A sensible driver, seeing something untoward in the distance, will slow down long before the exact nature of the problem is clear. Nigel Lawson would presumably continue at top speed; dismissing the warnings of his concerned passengers as, in the words of the Global Warming Policy Foundation's website, "irrationally alarmist".

A link between rising CO2 levels and climate change may not be proven conclusively for decades. Until then, carbon reduction is the only sane course of action. The world can accommodate climate change sceptics, and dissent over the way in which carbon reduction is to be achieved. However, it is difficult to understand why anyone would oppose carbon reduction itself – unless their motives were purely economic.

Simon Crust

Godalming, Surrey

What is it that motivates Nigel Lawson to deny climate change? Does he reject the notion that certain gases – CO2, methane, etc – lead to global warming when concentrations of these gases in the atmosphere increase? It is widely accepted by most climatic scientists and governments that this is a correct scientific analysis. Does he deny that human activity – heating buildings, transport, the breeding of large herds of cattle to feed a growing human population – results in more CO2 and methane emissions? Scientists are in widespread agreement that levels of CO2 in the atmosphere have increased steadily since the Industrial Revolution.

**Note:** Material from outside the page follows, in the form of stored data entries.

(** X5: an RPC attempt on a destination whose response queue is cached
    declares nothing, starts no consumer and adds no listener: after
    acquiring the channel it goes straight to the send, with replyTo set
    to the cached name and correlationId to the fresh id. *)
Theorem cached_rpc_goes_straight_to_send (env : AttemptEnv) (queue : string)
  (msg msg' : JsVal) (o : JsObject) (o' : option JsObject) (st st' : State)
  (entry : JsObject) (c : nat) (r : Result Reply) (tr : list Event) :
  truthy (prop o "rpc") = true →
  amqpRPCQueues st !! queue = Some entry →
  truthy (prop entry "queue") = true →
  env_get env = Ok c →
  attempt hostname parsers_out env queue msg (Some o) st = (r, msg', o', st', tr) →
  ∃ e opts rest,
    tr = [EGet; EYield; ELogOut queue (normalize msg); EYield; e] ++ rest ∧
    is_send e = true ∧ send_options e = Some opts ∧
    opts !! "replyTo" = Some (prop entry "queue") ∧
    opts !! "correlationId" = Some (JStr (env_uuid env)) ∧
    declarations tr = 0%nat ∧
    Forall (λ x, is_consume x = false) tr ∧
    listeners st' = listeners st.
Proof.
  intros Hrpc He Ht Hg.
  rewrite (attempt_with_channel env _ _ _ _ c Hg), (checkRpc_rpc _ _ _ _ _ Hrpc).
  assert (He1 : amqpRPCQueues (set_channel c st) !! queue = Some entry) by done.
  assert (Hens : ensure_entry queue (set_channel c st) = set_channel c st).
  { unfold ensure_entry. by rewrite He1. }
  rewrite Hens, (createRpcQueue_cached hostname env queue _ entry He1 Ht), He1.
  cbn [default from_option id].
  destruct (send_event env queue (parsers_out (normalize msg) o)
              (<["replyTo" := prop entry "queue"]>
                 (<["correlationId" := JStr (env_uuid env)]>
                    (<["persistent" := JBool true]> o))))
    as (e & -> & Hs & Ho & _).
  assert (Hd : declarations [e] = 0%nat ∧ is_consume e = false).
  { destruct e; try done. }
  destruct Hd as [Hd Hc].
  destruct (env_send env) as [ack|err]; intros [= <- <- <- <- <-];
    eexists e, _, _; (split; [reflexivity|]); (split; [done|]); (split; [done|]);
    (split; [by rewrite lookup_insert_eq|]);
    (split; [by rewrite lookup_insert_ne, lookup_insert_eq|]);
    (split; [by destruct e|]); (split; [by repeat constructor|]); done.
Qed.

End RpcScenarios.

Section Sends.

Variable hostname : string.
Variable timeout : Z.
Variable parsers_out : JsVal -> JsObject -> Bytes.

(** ** Handles *)

Lemma registrations_app (a b : list Event) :
  registrations (a ++ b) = (registrations a + registrations b)%nat.
Proof. unfold registrations. by rewrite List.filter_app, length_app. Qed.

Lemma declarations_app (a b : list Event) :
  declarations (a ++ b) = (declarations a + declarations b)%nat.
Proof. unfold declarations. by rewrite List.filter_app, length_app. Qed.

Lemma checkRpc_handles (env : AttemptEnv) (queue : string) (body : Bytes)
  (options options' : JsObject) (st st' : State) (r : Result Reply) (tr : list Event) :
  checkRpc hostname env queue body options st = (r, options', st', tr) →
  match r with
  | Ok (Awaiting d) =>
    d = length (deferreds st) ∧ deferreds st' = deferreds st ++ [Pending] ∧
    registrations tr = 1%nat
  | _ => deferreds st' = deferreds st ∧ registrations tr = 0%nat
  end.
Proof.
  unfold checkRpc, createRpcQueue, publishOrSendToQueue, register, ensure_entry.
  cbv zeta. repeat case_match; simplify_eq; intros [= <- <- <- <-]; by cbn.
Qed.

Lemma attempt_handles (env : AttemptEnv) (queue : string) (msg msg' : JsVal)
  (options options' : option JsObject) (st st' : State) (r : Result Reply)
  (tr : list Event) :
  attempt hostname parsers_out env queue msg options st = (r, msg', options', st', tr) →
  match r with
  | Ok (Awaiting d) =>
    d = length (deferreds st) ∧ deferreds st' = deferreds st ++ [Pending] ∧
    registrations tr = 1%nat
  | _ => deferreds st' = deferreds st ∧ registrations tr = 0%nat
  end.
Proof.
  unfold attempt. destruct (env_get env) as [c|e]; [|by intros [= <- <- <- <- <-]].
  destruct (checkRpc _ _ _ _ _ _) as [[[r1 o1] st1] tr1] eqn:Hc.
  apply checkRpc_handles in Hc. intros [= <- <- <- <- <-].
  change (registrations ([EGet; EYield; ELogOut queue (normalize msg)] ++ tr1))
    with (registrations tr1).
  exact Hc.
Qed.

Unless he refutes one or both of these propositions, it is difficult to identify the basis for his position as a climate change sceptic. Could it be that he simply does not want to face the truth, because it does not fit his core economic beliefs? Is it the threat to those beliefs that leads him to oppose so vehemently strongly scientifically attested views on the derivation of climate change?

Lucian Warwick-Haller

Botley, Hampshire

Nigel Lawson was famous as chancellor. He is certainly no scientist!

Charles Atkinson

Formby, Merseyside

As an energy economist, I have sympathy with some of the views expressed by Nigel Lawson, especially relating to carbon trading and, hence, the clean development mechanism. Recent research by the London School of Economics concluded that the most effective method of reducing man-made CO2 was through birth control.

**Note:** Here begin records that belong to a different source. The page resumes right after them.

Lemma splitlines_from_nonws (n : nat) :
  forall (s cur : pystr), (length s <= n)%nat ->
    nonws (concat (splitlines_from cur s)) = nonws (reverse cur ++ s).
Proof.
  induction n as [|n IH]; intros [|c rest] cur Hlen; simpl in Hlen; try lia.
  - destruct cur; simpl; by rewrite ?app_nil_r.
  - destruct cur; simpl; by rewrite ?app_nil_r.
  - rewrite splitlines_from_cons. destruct (islinebreak c) eqn:Hb.
    + rewrite concat_cons, !nonws_app.
      rewrite (nonws_cons_space c) by by apply islinebreak_isspace.
      f_equal. destruct rest as [|c' rest']; [by rewrite IH by (simpl; lia) |].
      destruct ((c =? CR) && (c' =? LF)) eqn:Hcr.
      * rewrite IH by (simpl in Hlen; lia).
        apply andb_true_iff in Hcr as [_ Hlf]. apply N.eqb_eq in Hlf.
        subst c'. by rewrite (nonws_cons_space LF).
      * by rewrite IH by lia.
    + rewrite IH by lia. by rewrite reverse_cons, <- app_assoc.
Qed.

Lemma splitlines_nonws (s : pystr) :
  nonws (concat (splitlines s)) = nonws s.
Proof. unfold splitlines. by rewrite (splitlines_from_nonws (length s)). Qed.

(** A text without a line boundary is one line, when it is not empty. *)
Lemma splitlines_from_single (s cur : pystr) :
  Forall (fun c => islinebreak c = false) s ->
  splitlines_from cur s =
    if nonempty (reverse cur ++ s) then [reverse cur ++ s] else [].
Proof.
  intros Hs. revert cur.
  induction Hs as [|c s Hc _ IH]; intros cur; simpl.
  - rewrite app_nil_r. destruct cur as [|a cur]; simpl; [done |].
    rewrite reverse_cons. by destruct (reverse cur).
  - rewrite Hc, IH, reverse_cons, <- app_assoc. done.
Qed.

Lemma splitlines_single (s : pystr) :
  Forall (fun c => islinebreak c = false) s -> s <> [] ->
  splitlines s = [s].
Proof.
  intros Hs Hne. unfold splitlines. rewrite splitlines_from_single by done.
  simpl. by destruct s.
Qed.

Lemma splitlines_nil_iff (s : pystr) : splitlines s = [] <-> s = [].
Proof.
  split; [| by intros ->].
  unfold splitlines. destruct s as [|c rest]; [done |]. simpl.
  destruct (islinebreak c); [done |].
  assert (H : forall (t cur : pystr), cur <> [] -> splitlines_from cur t <> []).
  { induction t as [|a t IH]; intros cur Hcur; simpl.
    - by destruct cur.
    - destruct (islinebreak a); [done |]. by apply IH. }
  intros Hnil. by apply (H rest [c]) in Hnil.
Qed.

(** ** [join] *)

Lemma join_cons (sep p : pystr) (rest : list pystr) :
  rest <> [] -> join sep (p :: rest) = p ++ sep ++ join sep rest.
Proof. by destruct rest. Qed.

Lemma join_snoc (sep x : pystr) (l : list pystr) :
  l <> [] -> join sep (l ++ [x]) = join sep l ++ sep ++ x.
Proof.
  induction l as [|p l IH]; [done |]. intros _.
  destruct l as [|q l]; [done |].
  change ((p :: q :: l) ++ [x]) with (p :: ((q :: l) ++ [x])).
  rewrite join_cons by done. rewrite IH by done.
  rewrite (join_cons sep p (q :: l)) by done. by rewrite <- !app_assoc.
Qed.

Lemma join_nil_inv (sep : pystr) (l : list pystr) :
  sep <> [] -> join sep l = [] -> l = [] \/ l = [[]].
Proof.
  intros Hsep. destruct l as [|p [|q l]]; simpl; auto.
  - intros ->. auto.
  - intros H. apply app_eq_nil in H as [_ H]. apply app_eq_nil in H as [H _].
    done.
Qed.

Lemma nonws_join (sep : pystr) (l : list pystr) :
  blank sep -> nonws (join sep l) = nonws (concat l).
Proof.
  intros Hsep. induction l as [|p l IH]; [done |].
  destruct l as [|q l]; [simpl; by rewrite app_nil_r |].
  rewrite join_cons by done. change (concat (p :: q :: l)) with (p ++ concat (q :: l)).
  rewrite !nonws_app, IH, (nonws_blank sep) by done. done.
Qed.

(** ** The chunking loop *)

Lemma chunk_step_unfold (cs : list pystr) (cur line : pystr) :
  chunk_step (cs, cur) line =
    if (max_chunk_length <? length cur + length line + 1)%nat then
      ((if nonempty cur then cs ++ [strip cur] else cs), line)
    else (cs, cur ++ [SP] ++ line).
Proof. reflexivity. Qed.

(** A property kept by every turn of the loop holds when the loop ends. *)
Lemma chunk_loop_invariant (Q : list pystr * pystr -> Prop)
    (lines : list pystr) (st : list pystr * pystr) :
  Q st ->
  (forall st' line, line ∈ lines -> Q st' -> Q (chunk_step st' line)) ->
  Q (fold_left chunk_step lines st).
Proof.
  revert st. induction lines as [|l lines IH]; intros st Hst Hstep; [done |].
  simpl. apply IH.
  - apply Hstep; [left | done].
  - intros st' line Hin. apply Hstep. by right.
Qed.

Lemma chunk_lines_bounded (lines : list pystr) :
  Forall (bounded_or_single_line lines) (chunk_lines lines).
Proof.
  unfold chunk_lines.
  pose (Q := fun st : list pystr * pystr =>
    Forall (bounded_or_single_line lines) st.1 /\
    ((length st.2 <= max_chunk_length)%nat \/
     (st.2 ∈ lines /\ (max_chunk_length < length st.2)%nat))).
  assert (Hflush : forall cs cur, Q (cs, cur) ->
            Forall (bounded_or_single_line lines) (cs ++ [strip cur])).
  { intros cs cur [Hcs Hcur]. simpl in *. apply Forall_app. split; [done |].
    apply Forall_singleton. destruct Hcur as [Hle | [Hin Hgt]].
    - left. pose proof (strip_length cur). lia.
    - right. by exists cur. }
  assert (HQ : Q (fold_left chunk_step lines ([], []))).
  { apply chunk_loop_invariant.
    - split; simpl; [constructor | left; unfold max_chunk_length; lia].
    - intros [cs cur] line Hin HQ. rewrite chunk_step_unfold.
      destruct (Nat.ltb_spec max_chunk_length (length cur + length line + 1))
        as [Hlt | Hge].
      + split; simpl.
        * destruct (nonempty cur); [by apply Hflush | apply HQ].
        * destruct (Nat.le_gt_cases (length line) max_chunk_length); auto.
      + split; simpl; [apply HQ |]. left. rewrite !length_app. simpl. lia. }
  destruct (fold_left chunk_step lines ([], [])) as [cs cur]. simpl.
  destruct (nonempty cur); [by apply Hflush | apply HQ].
Qed.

The sun reawoke, after a cooling period, on 25 September 2009, when a 1,000,000km flare was observed shooting out from it into space. Since then further solar flare activity has been observed, which can produce natural warming.

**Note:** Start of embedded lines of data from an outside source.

Lemma at_split (b b' k k' : string) :
  ~ In "@"%char (list_ascii_of_string b) ->
  ~ In "@"%char (list_ascii_of_string b') ->
  (b ++ "@" ++ k = b' ++ "@" ++ k')%string -> b = b' /\ k = k'.
Proof.
  revert b'. induction b as [|x b IH]; intros [|y b'] Hb Hb' H; simpl in *.
  - injection H as H. auto.
  - injection H as Hc H. destruct Hb'. now left.
  - injection H as Hc H. destruct Hb. now left.
  - injection H as Hc H. subst y.
    destruct (IH b') as [-> ->]; auto.
Qed.

(** X23. The key under which the Redis backend stores (bucket, key) is the
    concatenation [prefix_bucket@key], so it does not always tell the two
    apart: (b@k1, k2) and (b, k1@k2) share a key, and [add] queues the same
    commands for both; a grant to role [r] on resource [x@y] is written to
    the set of role [y@r] on resource [x].  Among buckets whose names hold
    no [@] the key determines bucket and key. *)
Theorem redis_bucketKey_collisions (b k1 k2 : string) :
  Redis.bucketKey prefix (b ++ "@" ++ k1) k2
  = Redis.bucketKey prefix b (k1 ++ "@" ++ k2) /\
  (forall t vals x y r,
      Redis.add prefix t (Acl.allowsBucket (x ++ "@" ++ y)) r vals
      = Redis.add prefix t (Acl.allowsBucket x) (y ++ "@" ++ r) vals) /\
  (forall bucket bucket' key key',
      ~ In "@"%char (list_ascii_of_string bucket) ->
      ~ In "@"%char (list_ascii_of_string bucket') ->
      Redis.bucketKey prefix bucket key = Redis.bucketKey prefix bucket' key' ->
      bucket = bucket' /\ key = key').
Proof.
  assert (Hkey : forall b k1 k2,
             Redis.bucketKey prefix (b ++ "@" ++ k1) k2
             = Redis.bucketKey prefix b (k1 ++ "@" ++ k2)).
  { intros b0 k0 k3. unfold Redis.bucketKey. now rewrite !append_assoc. }
  split; [apply Hkey|]. split.
  - intros t vals x y r. unfold Redis.add.
    change (Acl.allowsBucket (x ++ "@" ++ y)) with (Acl.allowsBucket x ++ "@" ++ y)%string.
    now rewrite Hkey.
  - intros bucket bucket' key key' Hb Hb' H. unfold Redis.bucketKey in H.
    apply append_cancel in H. apply (append_cancel "_") in H.
    now apply at_split.
Qed.

End RedisKeys.

(* ------------------------------------------------------------------ *)
(** * The further properties at concrete inputs *)

Module MoreConcrete.

Local Abbreviation R := (Memory.read RegExp.test).

Example office_whatResources :
  @Acl.whatResources _ R 1 Examples.office (Str "member") None
  = Some (Acl.ByResource [("blogs", ["*"])]).
Proof. vm_compute. reflexivity. Qed.

(** [member] inherits the wildcard on [blogs], so [view] is allowed there;
    yet [whatResources("member", "view")] is empty. *)
Example office_whatResources_view :
  @Acl.whatResources _ R 1 Examples.office (Str "member") (Some (Str "view"))
  = Some (Acl.Resources []) /\
  @Acl.areAnyRolesAllowed _ R 1 Examples.office (Str "member") "blogs" (Str "view")
  = Some true.
Proof. split; vm_compute; reflexivity. Qed.

Example guest_whatResources_view :
  @Acl.whatResources _ R 0 Examples.office (Str "guest") (Some (Arr ["view"; "edit"]))
  = Some (Acl.Resources ["blogs"]).
Proof. vm_compute. reflexivity. Qed.



(** Revoking [view] of [guest] on [blogs] in the example store. *)
Lemma removeAllow_named_takes_away_witness :
  truthy (Some (Str "view")) = true /\
  ~ In "blogs"
      (Memory.mget
         (Acl.store_after
            (Acl.removeAllow (R := R) "guest" (Str "blogs") (Some (Str "view"))
                             Examples.office))
         Acl.buckets.resources "guest").
Proof.
  assert (H : truthy (Some (Str "view")) = true) by reflexivity.
  split; [exact H|]. intros Hin.
  apply (proj2 (@removeAllow_named_takes_away RegExp.test Examples.office "guest"
                  (Str "blogs") (Str "view") Acl.buckets.resources "guest" "blogs" H))
    in Hin.
  destruct Hin as (_ & _ & Hn). apply Hn.
  split; [reflexivity|]. split; [reflexivity|]. split; [now left|].
  intros x Hx. simpl in Hx. exact Hx.
Defined.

It is now time to combine scientific, economic and technical information in respect of both man-made and natural warming, to revisit the question of cost-effective and affordable climate change policies.

Elizabeth Marshall

Edinburgh

When talking about Climategate, Lord Lawson said on BBC's Question Time that the Government's Chief Scientist, John Beddington, had denied climate change. The Chief Scientist had, in fact, said that nothing that had happened in the Climategate scandal undermined the basic science of global warming. This slip, if it was a slip and not a deliberate effort to mislead, is as bad as the Climategate "slips" and should be acknowledged as such.

Ken Neal

via email

The debate would be better informed were the subject treated like any other scientific study. This requires all research to be published by a respected journal or other source; all the relevant facts to be published, including those that seem not to support the conclusions, and review by peers in similar disciplines, again to be published. These basic criteria seem not to have been adhered to.

Roger Bater

Sutton Coldfield, West Midlands

Nowhere does Nigel Lawson accept that a challenge to the orthodox global warming view can be mounted only in a scientific debate. It is simply not good enough to point out a few mistakes in scientific papers or in laboratory practice. It would appear that Lawson wishes to move on from the science to what to do about any climate change. Now the argument becomes mainly economic and political. It is in these areas that Lawson and the Global Warming Policy Foundation could make a really significant contribution.

Paul Finlay

West Bridgford, Nottingham

It behoves us to be parsimonious. Regardless of global warming, we should be spending very substantial sums on research into alternative energy sources. The initial object should be to reduce costs on as many of these as possible, so that the payout time is within, say, five years. The case for global warming has a better than 50 per cent chance of being correct. This strengthens the argument for action now.